As we entered the room where the others were, Preach hung a long thin hand on my shoulder. “We’re getting along just fine,” he said to Mits and Grudd. They both looked relieved. “McGeek here decided he might just keep on owning this garden spot. Mits, you keep hanging in.”

“Sure thing, Preach.”

“Gruddy baby I will be in touch anon.”

“Fine.”

“Come on, Magoo. Put your sore ass back to work.”

They went booming back out onto the highway, kicking up pebbles, riding hard and fast.

Grudd said in an uncertain voice, “He’s… a very unusual man.”

“What does he do, actually?” Meyer asked.

“Don’t ask.

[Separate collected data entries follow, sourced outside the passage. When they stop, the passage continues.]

(* ===== verification/Divide.v ===== *)
(** * Divide: the division of two arguments ([evaluate_divide] of
    [src/src/table.rs])

    [evaluate_divide] takes the arguments of a [DIVIDE] call as tokens,
    prints each of them and evaluates the text as an expression of its own.
    The method is private and is not called.  The theorems show what it
    computes when it succeeds, and that it cannot succeed on the tokens of
    an argument list as the tokenizer emits them, unless the arguments are
    columns whose names spell expressions. *)

From Stdlib Require Import String.
From stdpp Require Import gmap.
From S2P Require Import Prelude F64 Chars Fmt Types Collections TableOps.
From S2P Require Import FromStr Lexer TokenFmt Evaluate.

Section Divide.
Context `{Unicode} `{Probe (list HasherWrite)}.
Implicit Types (self : Table) (args : list DaxToken) (token : DaxToken).

(** ** Operations *)

(** [match self.evaluate_dax(&arg.to_string()) { Number(n) => n, _ => return Err(msg) }]. *)
Definition evaluate_arg self token : option f64 :=
  match evaluate_dax self (DaxToken_fmt token) with
  | DaxResult.Number n => Some n
  | _ => None
  end.

(** [evaluate_divide]. *)
Definition evaluate_divide self args : Result DaxResult rstring :=
  if (length args <? 2)%nat || (3 <? length args)%nat then
    Err (str "DIVIDE requires 2 or 3 arguments")
  else
    match args with
    | arg0 :: arg1 :: rest =>
        match evaluate_arg self arg0 with
        | None => Err (str "Numerator must be a number")
        | Some numerator =>
            match evaluate_arg self arg1 with
            | None => Err (str "Denominator must be a number")
            | Some denominator =>
                if f64_eq denominator 0 then
                  match rest with
                  | arg2 :: _ =>
                      match evaluate_arg self arg2 with
                      | Some n => Ok (DaxResult.Number n)
                      | None => Err (str "Alternate result must be a number")
                      end
                  | [] => Err (str "Division by zero")
                  end
                else Ok (DaxResult.Number (numerator / denominator))
            end
        end
    | _ => Err (str "DIVIDE requires 2 or 3 arguments")
    end.

(** ** Reference: the arguments as values *)

(** The alternate result, when there is a third argument that evaluates. *)
Definition alternate self args : option f64 :=
  args !! 2%nat ≫= evaluate_arg self.

(** ** Facts *)

(** The text of a token that is not a column does not evaluate. *)
Lemma evaluate_arg_not_column self token :
  token_wf token -> evaluate_arg self token = None \/ exists name, token = DaxToken.Column name.
Proof.
  intros Hwf. unfold evaluate_arg.
  destruct token as [name|n|op|name| | | |]; eauto; left; cbn [DaxToken_fmt].
  - by destruct (evaluate_dax_function_name self name Hwf) as [msg ->].
  - destruct (DaxToken_fmt_Number_cases n) as [E|[E|[E|Hl]]];
      cbn [DaxToken_fmt] in *; rewrite ?E.
    + by destruct (evaluate_dax_function_name self (str "NaN")) as [msg ->];
        [split; [by eauto|repeat constructor; by apply is_alphabetic_letter]|].
    + by destruct (evaluate_dax_function_name self (str "inf")) as [msg ->];
        [split; [by eauto|repeat constructor; by apply is_alphabetic_letter]|].
    + change (str "-inf") with (ch "-" :: str "inf").
      rewrite evaluate_dax_operator by done.
      by destruct (evaluate_dax_function_name self (str "inf")) as [msg ->];
        [split; [by eauto|repeat constructor; by apply is_alphabetic_letter]|].
    + by rewrite evaluate_dax_no_letters.
  - rewrite evaluate_dax_no_letters; [done|]. simpl in Hwf. repeat constructor.
    revert Hwf. unfold is_operator, is_ascii_letter. rewrite !orb_true_iff, !N.eqb_eq.
    intros Hop. apply orb_false_iff. split; apply not_true_iff_false;
      rewrite in_range_spec; revert Hop; eval_ch; lia.
  all: by rewrite evaluate_dax_no_letters by (by repeat constructor).
Qed.

(** What a success is made of. *)
Lemma evaluate_divide_Ok self args r :
  evaluate_divide self args = Ok r ->
  exists arg0 arg1 numerator denominator,
    args !! 0%nat = Some arg0 /\ args !! 1%nat = Some arg1 /\
    evaluate_arg self arg0 = Some numerator /\
    evaluate_arg self arg1 = Some denominator /\
    (DaxResult.Number <$> Table.divide self numerator denominator (alternate self args))
      = Some r.
Proof.
  unfold evaluate_divide, alternate, Table.divide. case_match; [done|].
  destruct args as [|arg0 [|arg1 rest]]; try done.
  destruct (evaluate_arg self arg0) as [numerator|] eqn:E0; [|done].
  destruct (evaluate_arg self arg1) as [denominator|] eqn:E1; [|done].
  intros Hr. exists arg0, arg1, numerator, denominator. split_and!; try done.
  destruct (f64_eq denominator 0); [|by simplify_eq].
  destruct rest as [|arg2 rest]; [done|]. simpl.
  destruct (evaluate_arg self arg2); by simplify_eq.
Qed.

End Divide.

(** ** Properties *)

Section DivideProperties.
Context `{Unicode} `{Probe (list HasherWrite)}.
Implicit Types (self : Table) (args : list DaxToken).

(** C31: when [evaluate_divide] succeeds, its result is [Table::divide]
    of the values of its first two arguments, with the value of the third
    as the alternate result: the quotient, or the alternate when the
    denominator is zero. *)
Theorem evaluate_divide_divide self args r :
  evaluate_divide self args = Ok r ->
  exists numerator denominator,
    (args !! 0%nat ≫= evaluate_arg self) = Some numerator /\
    (args !! 1%nat ≫= evaluate_arg self) = Some denominator /\
    (DaxResult.Number <$> Table.divide self numerator denominator (alternate self args))
      = Some r.
Proof.
  intros (arg0 & arg1 & n & d & -> & -> & ? & ? & ?)%evaluate_divide_Ok. eauto.
Qed.

(** C30: on tokens as the tokenizer emits them, [evaluate_divide]
    succeeds only when its first two arguments are columns: the text of a
    function name, a number, an operator or a parenthesis is not an
    expression that evaluates to a number, and a column prints as its
    name, which evaluates only if the name itself spells a call. *)
Theorem evaluate_divide_columns self args r :
  Forall token_wf args -> evaluate_divide self args = Ok r ->
  exists numerator denominator,
    args !! 0%nat = Some (DaxToken.Column numerator) /\
    args !! 1%nat = Some (DaxToken.Column denominator).
Proof.
  intros Hwf (arg0 & arg1 & n & d & Ha0 & Ha1 & E0 & E1 & _)%evaluate_divide_Ok.
  rewrite Forall_lookup in Hwf.
  destruct (evaluate_arg_not_column self arg0) as [?|[num ->]]; [by eauto|congruence|].
  destruct (evaluate_arg_not_column self arg1) as [?|[den ->]]; [by eauto|congruence|].
  eauto.
Qed.

End DivideProperties.

(** ** Witnesses *)

(** Two columns whose names spell calls: the only arguments that divide. *)
Definition column_args : list DaxToken :=
  [DaxToken.Column (str "SUM([Sales"); DaxToken.Column (str "SUM([Quantity")].

Lemma evaluate_divide_column_args :
  evaluate_divide (H := ascii_unicode) (H0 := exact_probe _) main_table column_args =
  Ok (DaxResult.Number 11.25).
Proof. by vm_compute. Qed.

Lemma evaluate_divide_divide_witness :
  exists numerator denominator,
    (column_args !! 0%nat ≫=
       evaluate_arg (H := ascii_unicode) (H0 := exact_probe _) main_table) = Some numerator /\
    (column_args !! 1%nat ≫=
       evaluate_arg (H := ascii_unicode) (H0 := exact_probe _) main_table) = Some denominator /\
    (DaxResult.Number <$>
       Table.divide main_table numerator denominator
         (alternate (H := ascii_unicode) (H0 := exact_probe _) main_table column_args))
      = Some (DaxResult.Number 11.25).
Proof.
  exact (evaluate_divide_divide (H := ascii_unicode) (H0 := exact_probe _)
           main_table column_args (DaxResult.Number 11.25)
           ltac:(by vm_compute)).
Defined.

Lemma evaluate_divide_columns_witness :
  exists numerator denominator,
    column_args !! 0%nat = Some (DaxToken.Column numerator) /\
    column_args !! 1%nat = Some (DaxToken.Column denominator).
Proof.
  exact (evaluate_divide_columns (H := ascii_unicode) (H0 := exact_probe _)
           main_table column_args (DaxResult.Number 11.25)
           ltac:(by repeat constructor) ltac:(by vm_compute)).
Defined.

I don’t really know. He’s got an office in Miami. Karma Imports. He’s got some kind of leasing business.”

I said to Mits, “He wants to make a lot of improvements here, bring in a manager.”

“Anything he wants to do suits me fine,” she said. “Shall we just… open up here and keep going?”

Grudd nodded. “Probably best. He’ll move quick, I think. Mits, you go through all Ted’s personal stuff, will you? Sort out the giveaway, and the stuff that has value, and the stuff you have questions about. Keep a list. I’ll be back Monday. No, make that Tuesday. I have to be in court on Monday.” We all had to be leaving. Mits walked out with us. She said, “This is going to be one rotten weekend, guys. There was a squeak in the left wheel on his chair. I oiled it three times but it didn’t go away. I’m going to be hearing that squeak coming up behind me… Thanks for everything, guys, okay?”

In the old blue Rolls on the way back to Bahia Mar, I told Meyer about my talk with Preach. “I don’t think I want any under-the-table dividends from an operation I have to stay away from.”

“What will he be doing out there?”

“God knows. Home industry, maybe. A little pharmaceutical plant. Smugglers’ haven. Wholesale distribution point. National headquarters for the outlaw bikers.”

“Grudd is frightened of the man. Through and through.”

“I got what I wanted from him. The back trail is very tricky, very old and cold, but if it leads where I think it is going to lead, it goes right back to Peter Kesner. Back to Josephine Esterland. Now I want to see those biker movies.”

After I was alone aboard the Flush I could not account for my feeling of unrest, uneasiness. It had begun the instant Preach had put his hand on my shoulder. It had not been friendship or affection. It had been a symbol of possession. He and Magoo had walked me out into the weeds, raped me in some kind of deft and indescribable way, and walked me back in, announcing that I had enjoyed it. I wondered if I had been blowing smoke when I told him I would go after him if they busted me up. Testing, testing. Was pride enough? Maybe I’d spent too much of myself in too many hospitals over the years. Did Preach think I meant it when I said it? If I wasn’t really certain I meant it, then I would try to be careful to keep my elbows intact. It is the new warning system. They hold it on a concrete block, one man on the wrist, his feet braced against the block, and they give the elbow a smack with an eight-pound sledge, crushing the joint. If they do them both, you end up being unable to feed yourself. The Italians do kneecaps; the dopers do elbows.